── RECORDS SHOWN ──

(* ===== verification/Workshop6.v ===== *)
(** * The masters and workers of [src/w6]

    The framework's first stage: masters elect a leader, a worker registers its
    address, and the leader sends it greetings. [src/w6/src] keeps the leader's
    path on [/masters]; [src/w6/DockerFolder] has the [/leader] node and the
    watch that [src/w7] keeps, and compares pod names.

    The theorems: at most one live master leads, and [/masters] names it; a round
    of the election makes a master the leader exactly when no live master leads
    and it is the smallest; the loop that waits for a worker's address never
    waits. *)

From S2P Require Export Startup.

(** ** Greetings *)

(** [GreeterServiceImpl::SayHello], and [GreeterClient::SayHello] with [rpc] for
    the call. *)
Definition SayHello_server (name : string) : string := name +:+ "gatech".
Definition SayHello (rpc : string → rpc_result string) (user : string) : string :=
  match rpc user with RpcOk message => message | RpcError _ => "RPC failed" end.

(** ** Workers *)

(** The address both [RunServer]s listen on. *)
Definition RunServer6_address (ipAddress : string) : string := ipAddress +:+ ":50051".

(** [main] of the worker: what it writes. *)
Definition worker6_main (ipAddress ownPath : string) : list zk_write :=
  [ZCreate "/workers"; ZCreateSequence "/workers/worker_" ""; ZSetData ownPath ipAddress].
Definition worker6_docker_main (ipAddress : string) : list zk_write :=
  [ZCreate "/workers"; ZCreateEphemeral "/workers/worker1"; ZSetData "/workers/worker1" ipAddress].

───
── RECORDS SHOWN ──

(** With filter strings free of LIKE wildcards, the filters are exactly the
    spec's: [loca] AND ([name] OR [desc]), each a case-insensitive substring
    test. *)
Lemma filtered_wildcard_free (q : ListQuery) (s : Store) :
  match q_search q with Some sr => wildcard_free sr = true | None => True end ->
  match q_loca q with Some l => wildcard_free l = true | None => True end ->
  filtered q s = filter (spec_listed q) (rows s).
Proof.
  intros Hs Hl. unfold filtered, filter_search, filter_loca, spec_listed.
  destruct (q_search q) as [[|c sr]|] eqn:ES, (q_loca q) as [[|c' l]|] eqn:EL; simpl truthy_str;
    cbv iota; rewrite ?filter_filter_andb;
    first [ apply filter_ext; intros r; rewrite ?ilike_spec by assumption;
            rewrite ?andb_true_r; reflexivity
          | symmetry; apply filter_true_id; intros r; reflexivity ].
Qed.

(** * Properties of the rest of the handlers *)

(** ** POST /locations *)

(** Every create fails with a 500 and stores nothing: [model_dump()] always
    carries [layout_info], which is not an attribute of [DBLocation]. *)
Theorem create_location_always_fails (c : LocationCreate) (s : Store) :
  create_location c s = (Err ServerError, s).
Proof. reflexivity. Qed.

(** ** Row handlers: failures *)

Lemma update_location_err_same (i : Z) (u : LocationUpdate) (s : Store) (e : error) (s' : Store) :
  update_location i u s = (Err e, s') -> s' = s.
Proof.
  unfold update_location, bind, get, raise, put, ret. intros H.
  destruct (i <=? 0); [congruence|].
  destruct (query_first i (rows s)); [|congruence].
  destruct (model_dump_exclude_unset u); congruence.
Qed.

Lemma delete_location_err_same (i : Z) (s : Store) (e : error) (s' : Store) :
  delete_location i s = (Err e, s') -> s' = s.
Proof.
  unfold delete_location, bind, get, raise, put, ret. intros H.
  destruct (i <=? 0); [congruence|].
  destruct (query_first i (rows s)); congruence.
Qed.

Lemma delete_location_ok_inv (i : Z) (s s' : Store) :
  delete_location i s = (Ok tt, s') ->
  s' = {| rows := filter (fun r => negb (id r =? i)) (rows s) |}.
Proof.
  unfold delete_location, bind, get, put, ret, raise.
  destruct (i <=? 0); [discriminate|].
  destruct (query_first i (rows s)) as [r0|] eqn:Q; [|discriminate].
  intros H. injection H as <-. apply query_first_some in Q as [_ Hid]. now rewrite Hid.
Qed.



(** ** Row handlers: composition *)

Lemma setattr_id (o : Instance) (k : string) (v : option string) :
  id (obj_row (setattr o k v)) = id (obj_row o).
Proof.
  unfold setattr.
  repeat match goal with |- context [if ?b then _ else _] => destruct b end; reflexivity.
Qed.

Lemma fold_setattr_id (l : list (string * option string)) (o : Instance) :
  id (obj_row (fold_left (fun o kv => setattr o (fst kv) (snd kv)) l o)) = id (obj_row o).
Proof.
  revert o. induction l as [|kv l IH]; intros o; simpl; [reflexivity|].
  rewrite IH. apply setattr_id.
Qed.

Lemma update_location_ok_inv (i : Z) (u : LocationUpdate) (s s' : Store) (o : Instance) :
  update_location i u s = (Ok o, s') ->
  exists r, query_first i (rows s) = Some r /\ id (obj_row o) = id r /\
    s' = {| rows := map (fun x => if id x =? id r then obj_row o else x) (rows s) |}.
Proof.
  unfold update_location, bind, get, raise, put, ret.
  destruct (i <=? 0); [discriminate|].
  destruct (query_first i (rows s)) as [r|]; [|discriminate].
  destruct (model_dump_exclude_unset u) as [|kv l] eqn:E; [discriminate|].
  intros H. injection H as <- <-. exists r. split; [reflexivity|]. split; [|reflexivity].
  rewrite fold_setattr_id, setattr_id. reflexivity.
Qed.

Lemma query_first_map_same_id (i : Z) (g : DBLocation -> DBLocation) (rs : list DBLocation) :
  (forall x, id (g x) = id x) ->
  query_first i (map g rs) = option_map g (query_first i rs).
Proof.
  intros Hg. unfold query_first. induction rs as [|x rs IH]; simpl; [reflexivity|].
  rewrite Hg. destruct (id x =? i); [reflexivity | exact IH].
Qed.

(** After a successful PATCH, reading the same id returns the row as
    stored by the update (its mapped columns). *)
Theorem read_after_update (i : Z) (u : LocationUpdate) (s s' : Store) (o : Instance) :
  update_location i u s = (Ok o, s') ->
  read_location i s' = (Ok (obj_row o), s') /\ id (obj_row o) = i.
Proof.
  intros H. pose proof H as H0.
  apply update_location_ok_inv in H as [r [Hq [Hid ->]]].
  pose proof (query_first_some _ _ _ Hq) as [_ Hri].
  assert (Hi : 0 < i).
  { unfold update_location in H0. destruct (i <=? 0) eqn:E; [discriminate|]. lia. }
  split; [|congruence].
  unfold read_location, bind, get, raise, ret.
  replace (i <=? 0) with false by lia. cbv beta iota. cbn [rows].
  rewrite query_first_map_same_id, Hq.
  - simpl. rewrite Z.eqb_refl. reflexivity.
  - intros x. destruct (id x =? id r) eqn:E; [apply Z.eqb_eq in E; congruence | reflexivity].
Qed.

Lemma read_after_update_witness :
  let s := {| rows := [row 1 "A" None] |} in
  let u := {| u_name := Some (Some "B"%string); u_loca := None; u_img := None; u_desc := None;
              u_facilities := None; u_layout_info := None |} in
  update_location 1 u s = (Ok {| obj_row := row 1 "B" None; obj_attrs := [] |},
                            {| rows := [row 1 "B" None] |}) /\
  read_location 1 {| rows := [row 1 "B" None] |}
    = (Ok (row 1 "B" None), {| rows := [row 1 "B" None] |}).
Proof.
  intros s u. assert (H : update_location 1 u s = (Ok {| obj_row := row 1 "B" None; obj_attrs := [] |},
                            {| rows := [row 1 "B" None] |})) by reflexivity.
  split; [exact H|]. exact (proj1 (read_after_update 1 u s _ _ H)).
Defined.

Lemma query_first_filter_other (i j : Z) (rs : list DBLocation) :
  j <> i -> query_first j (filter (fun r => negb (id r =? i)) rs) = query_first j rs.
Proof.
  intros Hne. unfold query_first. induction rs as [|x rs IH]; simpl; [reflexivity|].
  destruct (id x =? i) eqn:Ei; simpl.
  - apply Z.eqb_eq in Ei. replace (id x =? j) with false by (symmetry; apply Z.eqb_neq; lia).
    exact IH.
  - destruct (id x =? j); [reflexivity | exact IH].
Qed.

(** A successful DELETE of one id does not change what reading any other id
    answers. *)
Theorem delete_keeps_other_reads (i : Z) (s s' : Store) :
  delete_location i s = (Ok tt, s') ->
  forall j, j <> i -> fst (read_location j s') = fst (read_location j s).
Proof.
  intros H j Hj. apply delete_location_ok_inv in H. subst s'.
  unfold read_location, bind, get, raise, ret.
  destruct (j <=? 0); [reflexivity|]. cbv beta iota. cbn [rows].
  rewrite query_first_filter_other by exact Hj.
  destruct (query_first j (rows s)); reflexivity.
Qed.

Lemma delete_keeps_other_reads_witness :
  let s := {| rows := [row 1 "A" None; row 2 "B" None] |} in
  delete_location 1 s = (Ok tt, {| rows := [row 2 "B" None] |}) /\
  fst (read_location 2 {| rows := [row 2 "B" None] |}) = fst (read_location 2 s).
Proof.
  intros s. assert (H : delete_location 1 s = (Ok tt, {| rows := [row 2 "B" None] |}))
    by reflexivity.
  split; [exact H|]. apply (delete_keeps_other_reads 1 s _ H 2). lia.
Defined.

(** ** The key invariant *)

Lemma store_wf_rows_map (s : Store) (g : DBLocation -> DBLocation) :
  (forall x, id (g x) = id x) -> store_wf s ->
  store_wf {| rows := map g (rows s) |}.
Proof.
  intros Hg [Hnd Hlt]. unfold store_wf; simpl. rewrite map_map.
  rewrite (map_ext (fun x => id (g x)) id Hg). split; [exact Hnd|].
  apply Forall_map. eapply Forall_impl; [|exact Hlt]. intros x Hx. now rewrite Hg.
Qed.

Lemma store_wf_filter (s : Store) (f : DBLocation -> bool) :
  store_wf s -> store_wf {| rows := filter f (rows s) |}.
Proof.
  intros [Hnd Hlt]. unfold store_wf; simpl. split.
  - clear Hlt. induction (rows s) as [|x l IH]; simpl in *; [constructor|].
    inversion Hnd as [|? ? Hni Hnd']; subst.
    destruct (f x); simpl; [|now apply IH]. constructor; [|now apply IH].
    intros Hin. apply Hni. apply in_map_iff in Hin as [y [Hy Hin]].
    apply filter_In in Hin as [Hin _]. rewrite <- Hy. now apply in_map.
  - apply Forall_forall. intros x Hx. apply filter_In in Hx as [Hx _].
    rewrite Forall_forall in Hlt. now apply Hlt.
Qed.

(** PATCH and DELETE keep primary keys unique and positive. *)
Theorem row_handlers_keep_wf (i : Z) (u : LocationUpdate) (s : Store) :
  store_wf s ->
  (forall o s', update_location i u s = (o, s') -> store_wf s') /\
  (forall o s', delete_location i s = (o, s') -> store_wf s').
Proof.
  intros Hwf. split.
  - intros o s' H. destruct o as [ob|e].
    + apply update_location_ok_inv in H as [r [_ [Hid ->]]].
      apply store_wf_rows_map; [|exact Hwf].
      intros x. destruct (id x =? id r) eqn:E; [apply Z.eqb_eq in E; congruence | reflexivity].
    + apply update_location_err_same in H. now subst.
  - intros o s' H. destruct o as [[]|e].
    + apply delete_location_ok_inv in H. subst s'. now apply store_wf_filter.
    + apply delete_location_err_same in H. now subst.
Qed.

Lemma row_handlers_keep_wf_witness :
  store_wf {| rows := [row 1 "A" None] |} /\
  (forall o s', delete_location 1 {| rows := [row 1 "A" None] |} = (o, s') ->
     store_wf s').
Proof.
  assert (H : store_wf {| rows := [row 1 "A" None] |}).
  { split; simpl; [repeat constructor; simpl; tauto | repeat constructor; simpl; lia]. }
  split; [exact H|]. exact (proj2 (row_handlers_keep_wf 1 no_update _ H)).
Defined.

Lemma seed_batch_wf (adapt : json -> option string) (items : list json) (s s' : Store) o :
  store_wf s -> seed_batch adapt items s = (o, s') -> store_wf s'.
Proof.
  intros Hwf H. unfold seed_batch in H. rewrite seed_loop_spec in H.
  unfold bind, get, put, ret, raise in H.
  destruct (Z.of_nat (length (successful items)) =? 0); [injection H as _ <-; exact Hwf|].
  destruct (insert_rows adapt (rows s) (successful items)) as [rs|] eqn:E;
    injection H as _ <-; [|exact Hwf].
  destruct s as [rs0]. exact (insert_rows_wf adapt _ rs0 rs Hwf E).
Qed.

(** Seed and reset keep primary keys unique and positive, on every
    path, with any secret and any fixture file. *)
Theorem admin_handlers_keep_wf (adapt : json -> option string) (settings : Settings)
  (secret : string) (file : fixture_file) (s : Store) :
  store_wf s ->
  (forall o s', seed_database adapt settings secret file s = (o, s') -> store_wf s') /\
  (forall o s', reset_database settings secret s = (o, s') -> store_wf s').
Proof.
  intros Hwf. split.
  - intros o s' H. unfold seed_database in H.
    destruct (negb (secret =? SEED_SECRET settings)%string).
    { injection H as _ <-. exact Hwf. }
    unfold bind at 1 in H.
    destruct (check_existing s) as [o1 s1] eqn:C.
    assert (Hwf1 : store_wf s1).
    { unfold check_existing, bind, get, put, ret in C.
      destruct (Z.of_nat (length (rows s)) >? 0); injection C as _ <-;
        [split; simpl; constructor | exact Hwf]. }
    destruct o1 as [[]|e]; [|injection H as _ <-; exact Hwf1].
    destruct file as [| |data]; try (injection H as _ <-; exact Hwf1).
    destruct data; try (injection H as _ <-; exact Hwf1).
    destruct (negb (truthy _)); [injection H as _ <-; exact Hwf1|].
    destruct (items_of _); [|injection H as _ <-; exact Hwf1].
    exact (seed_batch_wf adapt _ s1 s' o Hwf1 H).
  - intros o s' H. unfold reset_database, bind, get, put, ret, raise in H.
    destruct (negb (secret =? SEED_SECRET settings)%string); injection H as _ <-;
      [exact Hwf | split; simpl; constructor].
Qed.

───

(TASK REQUIREMENTS) Transcribe each line of the data above, unaltered, from the one where "unfold update_location in" appears to the one where "- simpl. rewrite Z.eqb_refl. reflexivity." appears, inclusive of both.

(TASK RESPONSE)
  { unfold update_location in H0. destruct (i <=? 0) eqn:E; [discriminate|]. lia. }
  split; [|congruence].
  unfold read_location, bind, get, raise, ret.
  replace (i <=? 0) with false by lia. cbv beta iota. cbn [rows].
  rewrite query_first_map_same_id, Hq.
  - simpl. rewrite Z.eqb_refl. reflexivity.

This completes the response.